Sunday, November 5, 2023

Anniversary: November 5, 1995

 On November 5th of 1995, I went crazy, bonkers, insane, out of my mind. Literally.

I once heard Kurt Vonnegut, author of Slaughterhouse Five and other sixties (and seventies) classics, talk about his family history of mental illness. “Bats in the belfry,” he said cheerfully. I loved his bluntness. I don’t judge anyone else’s sensibilities, but I personally don’t like euphemisms, if for no other reason than that they don’t have the intended effect. New terms for old conditions can’t keep up with popular culture turning them into insults.

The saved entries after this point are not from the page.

(* ===== verification/Connection.v ===== *)
(** One client of the rendezvous server, [server/src/connection.cpp] and
    [server/include/dz/server/connection.hpp].

    A [Connection] holds the fields of the class, with the socket behind its
    descriptor as the kernel script of [Socket]. The input and output buffers keep
    their consumed and sent cursors and the compaction of the code; [unread] and
    [pending] are the byte queues they implement. An exhausted script is a socket
    that would block. A weak pointer to a connection is its id, and [heap] is the
    set of connection objects that are still alive. *)

From S2P Require Import Prelude Socket Frame Protocol.

Definition kReadBatch : Z := 64 * 1024.
Definition kMaxInputBuffer : Z := kMaxFrameLength + kFrameHeaderSize + kReadBatch.
Definition kRelayPauseThreshold : Z := 4 * 1024 * 1024.
Definition kRelayResumeThreshold : Z := 1024 * 1024.

Inductive ConnectionState :=
  | AwaitingHello | ReceiverIdle | ReceiverMatched | SenderIdle | SenderWaiting | Relaying
  | Closing.

#[global] Instance ConnectionState_eq_dec : EqDecision ConnectionState.
Proof. solve_decision. Defined.

Definition connection_state_name (s : ConnectionState) : bytes :=
  str match s with
  | AwaitingHello => "awaiting-hello" | ReceiverIdle => "receiver-idle"
  | ReceiverMatched => "receiver-matched" | SenderIdle => "sender-idle"
  | SenderWaiting => "sender-waiting" | Relaying => "relaying" | Closing => "closing"
  end.

(** [input_], [input_consumed_] and [peer_closed_]. *)
Record inbuf := mk_inbuf { input_ : bytes; input_consumed_ : Z; peer_closed_ : bool }.

(** [output_] and [output_sent_]. *)
Record outbuf := mk_outbuf { output_ : bytes; output_sent_ : Z }.

Record Connection := mk_Connection {
  fd : Z;
  id_ : Z;
  shard_index : Z;
  state : ConnectionState;
  hello : option ClientHello;
  claimed_username : bytes;
  pairing_id : Z;
  joined_group : bytes;
  relay_peer_ : option Z;
  observed_endpoint : Endpoint;
  rate_limit_key : Z;
  last_activity_ms : Z;
  inb : inbuf;
  outb : outbuf;
  read_paused : bool;
  close_requested : option bytes;
  sock : ksock;
}.

(** [hello_received]: the stored hello is meaningful only when it is set. *)
Definition hello_received (c : Connection) : bool := bool_decide (is_Some (hello c)).

Definition new_connection (fd id shard : Z) (observed : Endpoint) (key now : Z) (s : ksock)
  : Connection :=
  mk_Connection fd id shard AwaitingHello None [] 0 [] None observed key now
    (mk_inbuf [] 0 false) (mk_outbuf [] 0) false None s.
(** For a new pairing the server is told to start forwarding exactly once: at the
    first request from the side that had not asked yet, whatever the sequence. *)
Theorem relay_starts_once id asks t p :
  find_pairing id t = Some p -> sender_wants_relay p = false -> receiver_wants_relay p = false ->
  relay_active p = false ->
  relay_answers id asks t = completes None asks.
Proof.
  intros E Hs Hr Ha. destruct asks as [|a asks]; [done|]. cbn [relay_answers completes].
  destruct (request_relay_step id p a t E) as (t1 & -> & E1).
  rewrite Hs, Hr, Ha in *. clear E Hs Hr Ha t.
  assert (forall p1, pairings_ t1 !! id = Some p1 -> sender_wants_relay p1 = a ->
    receiver_wants_relay p1 = negb a -> relay_active p1 = false ->
    relay_answers id asks t1 = completes (Some a) asks) as Hstep.
  { clear E1. revert t1. induction asks as [|b asks IH]; intros t1 p1 E Hs Hr Ha; [done|].
    cbn [relay_answers completes]. destruct (request_relay_step id p1 b t1 E) as (t2 & -> & E2).
    rewrite Hs, Hr, Ha in *. destruct a, b; cbn in *; f_equal;
      first [by eapply IH | by eapply relay_answers_active]. }
  destruct a; cbn in *; f_equal; by eapply Hstep.
Qed.
(* ===== verification/Server.v ===== *)
(** The rendezvous server, [server/src/server.cpp]: the protocol handlers, the
    service of one connection, teardown, accept, the wake queues and maintenance.

    [Server] is the class with every object it owns. The threads share it, and the
    unit of interleaving is one event handled by one shard; [step] handles an event
    and then drops the connection objects no shard refers to any more. The clock,
    the random salt and the kernel's side of each socket are part of the state and
    change by environment events. Logging and the poller's own failures are left
    out. *)

From S2P Require Import Prelude Endian Socket Frame Protocol Connection RateLimiter.
From S2P Require Import SessionTable.

Record ServerOptions := mk_ServerOptions {
  bind_address : bytes;
  opt_port : Z;
  opt_shards : Z;
  idle_timeout_seconds : Z;
  pairing_timeout_seconds : Z;
  rate_limits : RateLimits;
  allow_relay : bool;
}.

Definition default_options : ServerOptions :=
  mk_ServerOptions (str "::") kDefaultServerPort 0 300 120 default_limits true.

(** What the poller was last told to report for a descriptor. *)
Record Interest := mk_Interest { want_readable : bool; want_writable : bool }.

Record Shard := mk_Shard {
  index : Z;
  poller : gmap Z Interest;
  connections : gmap Z Z;
  wake_queue : list Z;
}.

Record Server := mk_Server {
  options_ : ServerOptions;
  sessions_ : SessionTable;
  rate_limiter_ : gmap Z Bucket;
  objects : heap;
  shards_ : list Shard;
  next_connection_id_ : Z;
  total_connections_ : Z;
  total_introductions_ : Z;
  total_relayed_bytes_ : Z;
  clock : Z;
  entropy : Z;
}.

Abbreviation srv := (M Server).
Lemma handle_event_ok s ev :
  server_ok s -> event_ok s ev ->
  let '(r, s') := handle_event hmac_sha256 ev s in
  server_ok s' /\ same_shape s s' /\ match r with Ok _ => True | Err e => fault false s' e end.
Proof.
  intros Hs He. destruct ev as [i f ev|i|i|i evs|now|id rm tm]; cbn [handle_event event_ok] in *.
  - pose proof (service_fd_ok s i f (fun _ => ev) Hs He) as H. destruct (service_fd _ _ _ s) as [r s'].
    destruct H as (? & ?%alike_shape & ?). done.
  - pose proof (drain_wake_ok s i Hs He) as H. destruct (drain_wake_queue i s) as [r s'].
    done.
  - pose proof (maintenance_ok s i Hs He) as H. destruct (run_maintenance i s) as [r s'].
    destruct H as (? & ?%alike_shape & ?). done.
  - destruct He as (_ & _ & Ha). destruct (accept_ok evs i s Hs Ha) as (s' & -> & ? & ?). done.
  - cbn. split_and!; [split; apply Hs|done|done].
  - cbn. split_and!; [|done|done]. apply server_ok_upd; [done|]. intros c Hc.
    destruct (so_objects _ Hs _ _ Hc). split; try done. cbn. apply Forall_app. done.
Qed.

Lemma step_ok s ev :
  server_ok s -> event_ok s ev ->
  match step hmac_sha256 ev s with
  | (Ok _, s') => server_ok s'
  | (Err e, s') => e = Blocks /\ 2 ^ 64 < Z.of_nat (size (pairings_ (sessions_ s'))) + 2
  end.
Proof.
  intros Hs He. pose proof (handle_event_ok s ev Hs He) as H. unfold step, mbind.
  destruct (handle_event hmac_sha256 ev s) as [[[]|e] s1]; destruct H as (Hs1 & _ & Hr).
  - by apply collect_ok.
  - destruct Hr as [[? _]|Hr]; done.
Qed.

Inductive reachable (o : ServerOptions) (n : nat) (random : Z) : Server -> Prop :=
  | reach_initial : reachable o n random (initial o n random)
  | reach_step s ev s' :
      reachable o n random s -> event_ok s ev -> step hmac_sha256 ev s = (Ok tt, s') ->
      reachable o n random s'.

Lemma initial_ok o n random : is_u64 random -> server_ok (initial o n random).
Proof.
  intros Hr. split; cbn; [apply map_Forall_empty|apply empty_table_ok| |done].
  apply Forall_forall. intros sh (i & -> & _)%list_elem_of_fmap. apply map_Forall_empty.
Qed.

Lemma reachable_ok o n random s : is_u64 random -> reachable o n random s -> server_ok s.
Proof.
  intros Hr. induction 1 as [|s ev s' _ IH He E]; [by apply initial_ok|].
  pose proof (step_ok s ev IH He) as H. by rewrite E in H.
Qed.

End WithHmac.

(** * The theorem at work *)

(** A receiver called ann connects and says hello. *)
Definition sample_hello : ClientHello :=
  mk_ClientHello Receiver (str "ann") (replicate 32 7) (replicate 32 8) 4001 4002 [].
Definition sample_address : Endpoint := EpV4 4000 [192; 0; 2; 1].
Definition sample_accept : sevent :=
  EvAccept 0 [AcceptEintr; Accepted 5 sample_address 16
    (mk_ksock [RxData (frame_bytes ClientHelloT 0 (ClientHello_encode sample_hello)); RxAgain false] [TxWrote 1000] [])].
Definition sample_ready : sevent := EvReady 0 5 (mk_ReadyEvent true false false).
Definition sample_hmac (b : bytes) : bytes := replicate 32 0.
Lemma sample_hmac_len b : 8 <= len (sample_hmac b).
Proof. done. Qed.

Definition sample_initial : Server := initial default_options 1 77.
Definition sample_connected : Server := (step sample_hmac sample_accept sample_initial).2.

Lemma sample_accept_ok : event_ok sample_initial sample_accept.
Proof. split_and!; [done..|]. repeat constructor; by vm_compute. Qed.

(** [close_gracefully]: an error of the program is swallowed. *)
Definition relay_close_gracefully : M RelayChannel unit := fun c =>
  match on_control (write_frame RelayCloseT [] 0) c with
  | (Err e, c) => if is_dz_error e then (Ok tt, c) else (Err e, c)
  | r => r
  end.

(** [sendfile_fd] is -1: a [sendfile] on it would fail with [EBADF]. *)
#[global] Instance RelayChannelOps : Channel RelayChannel := {|
  ch_kind _ := ServerRelay;
  ch_read_exactly := relay_read_exactly;
  ch_write_bytes := relay_write_bytes;
  ch_write_pair := default_write_pair relay_write_bytes;
  ch_flush := mret tt;
  ch_can_splice _ := false;
  ch_sendfile _ _ := mthrow (SysError (str "sendfile failed") 9);
|}.

(** A frame on the control connection. *)
Record tframe := mk_tframe { tf_type : MessageType; tf_flags : Z; tf_data : bytes }.

Definition tframe_ok (f : tframe) : Prop :=
  type_ok (tf_type f) /\ is_u16 (tf_flags f) /\ len (tf_data f) <= kMaxFrameLength.

Definition tframes (fs : list tframe) : bytes :=
  mjoin ((fun f => frame_bytes (tf_type f) (tf_flags f) (tf_data f)) <$> fs).

(** What the frames carry of the relayed stream. *)
Definition tunnelled (fs : list tframe) : bytes :=
  mjoin ((fun f => if bool_decide (tf_type f = RelayDataT) then tf_data f else []) <$> fs).

Definition inbox_ok (c : RelayChannel) : Prop := 0 <= inbox_consumed_ c <= len (inbox_ c).
Definition inbox_left (c : RelayChannel) : bytes := zdrop (inbox_consumed_ c) (inbox_ c).

(** The control connection brings [b], in frames of any size and with keep-alives
    between them. *)
Definition relay_delivers (c : RelayChannel) (b : bytes) : Prop :=
  inbox_ok c /\ closed_ c = false /\
  exists fs rest extra,
    rx_stream (rx (control_ c)) = tframes fs ++ rest /\
    Forall (fun f => tframe_ok f /\ (tf_type f = RelayDataT \/ tf_type f = KeepAliveT)) fs /\
    inbox_left c ++ tunnelled fs = b ++ extra.

Definition relay_sent (c : RelayChannel) (b : bytes) : Prop :=
  exists fs, wire (control_ c) = tframes fs /\ b = tunnelled fs.

(** A header costs no more than eight times what a batch carries. *)
Definition relay_room (c : RelayChannel) (n : Z) : Prop := 9 * n <= tx_budget (tx (control_ c)).

Definition relay_inv (c : RelayChannel) : Prop :=
  inbox_ok c /\ bytes_ok (inbox_ c) /\ rx_ok (rx (control_ c)).

Lemma inbox_left_len c : inbox_ok c -> len (inbox_left c) = len (inbox_ c) - inbox_consumed_ c.
Proof. intros H. apply len_zdrop. done. Qed.

Lemma take_from_inbox_spec take c got c' :
  inbox_ok c -> 0 <= take <= len (inbox_left c) -> take_from_inbox take c = (got, c') ->
  inbox_ok c' /\ inbox_left c = got ++ inbox_left c' /\ len got = take /\
  control_ c' = control_ c /\ closed_ c' = closed_ c.
Proof.
  intros Hc Ht [= <- <-]. fold (inbox_left c). pose proof (inbox_left_len c Hc) as Hl.
  rewrite len_ztake by done. destruct (Z.eqb_spec (inbox_consumed_ c + take) (len (inbox_ c))) as [E|E].
  - split_and!; try done. rewrite (ztake_len take) by lia. cbn. by rewrite app_nil_r.
  - split; [unfold inbox_ok in *; cbn; lia|]. split; [|done].
    unfold inbox_left in *. cbn. rewrite <- zdrop_zdrop by (unfold inbox_ok in *; lia).
    symmetry. apply ztake_zdrop.
Qed.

So on that first Sunday in November (I’m on deadline here), I stood outside the kitchen in the warm autumn sunshine as a kind older mother combed out my long hair to remove head lice nits. I stayed home from church, a very rare occurence, because some of our family were infected with lice. Later that afternoon I started wandering around the house making no sense to anyone but myself. I was convinced evil men were trying to kidnap my daughter. I thought I could read Jim’s mind by studying his facial expressions (and did pretty well with that). When my bizarre behavior escalated a good friend took me to her house. Later a few friends drove me on Route 2, a four-lane highway, to Lahey Hospital. On the way I unbuckled my seatbelt and said I’d get out. Luckily I still could be persuaded by my friend as she said, “You don’t have to do this, Mary,” reaching across my body and calmly buckling me back in the minivan seat.

I spent several hours in the emergency room and then about four days in the psychiatric unit on the 5th floor of Waltham Hospital. I was so naïve that it took me a day to realize the doors were locked.


It was a memorable weekend. I review parts of it most weeks at the newcomers meeting of my support group: DBSA Boston: Depression Bipolar Support Alliance. Just this past Wednesday I told part of my story again. Later, as the other Zoom participants introduced themselves, a young woman thanked me for my story. It gave her hope to hear me share and see that I had survived and flourished despite my illness.


When I woke up from the anti-psychotic-drug-induced sleep twenty years ago, I was in my right mind and shattered. I knew no one, NO ONE, with mental illness. Intellectual disability, (we respectfully called it mental retardation in my childhood), I was intimately aware of. My little brother, Michael, was born severely disabled and I lived with him daily. I knew his classmates and later I trained as a special education teacher.

But I had no such history with mental illness. Soon after my first hospitalization, a woman we met at church generously shared her experiences with Jim and me. I vowed that I would be open about my illness. I wanted to be the person a 'young Mary Johnston’ could turn to. I often have that privilege at DBSA Boston.

I talked on the phone today with my brother, who has been sober for as long as I’ve been married. He started an NA (Narcotics Anonymous) meeting in Butler, PA, many years ago. He told me, with passion, about a man he knew whose life was changed by NA. It reminded me of something I sometimes forget in the administrative throes of being president of DBSA Boston. We do what we do because it changes lives. It makes a difference. That’s what we are here for.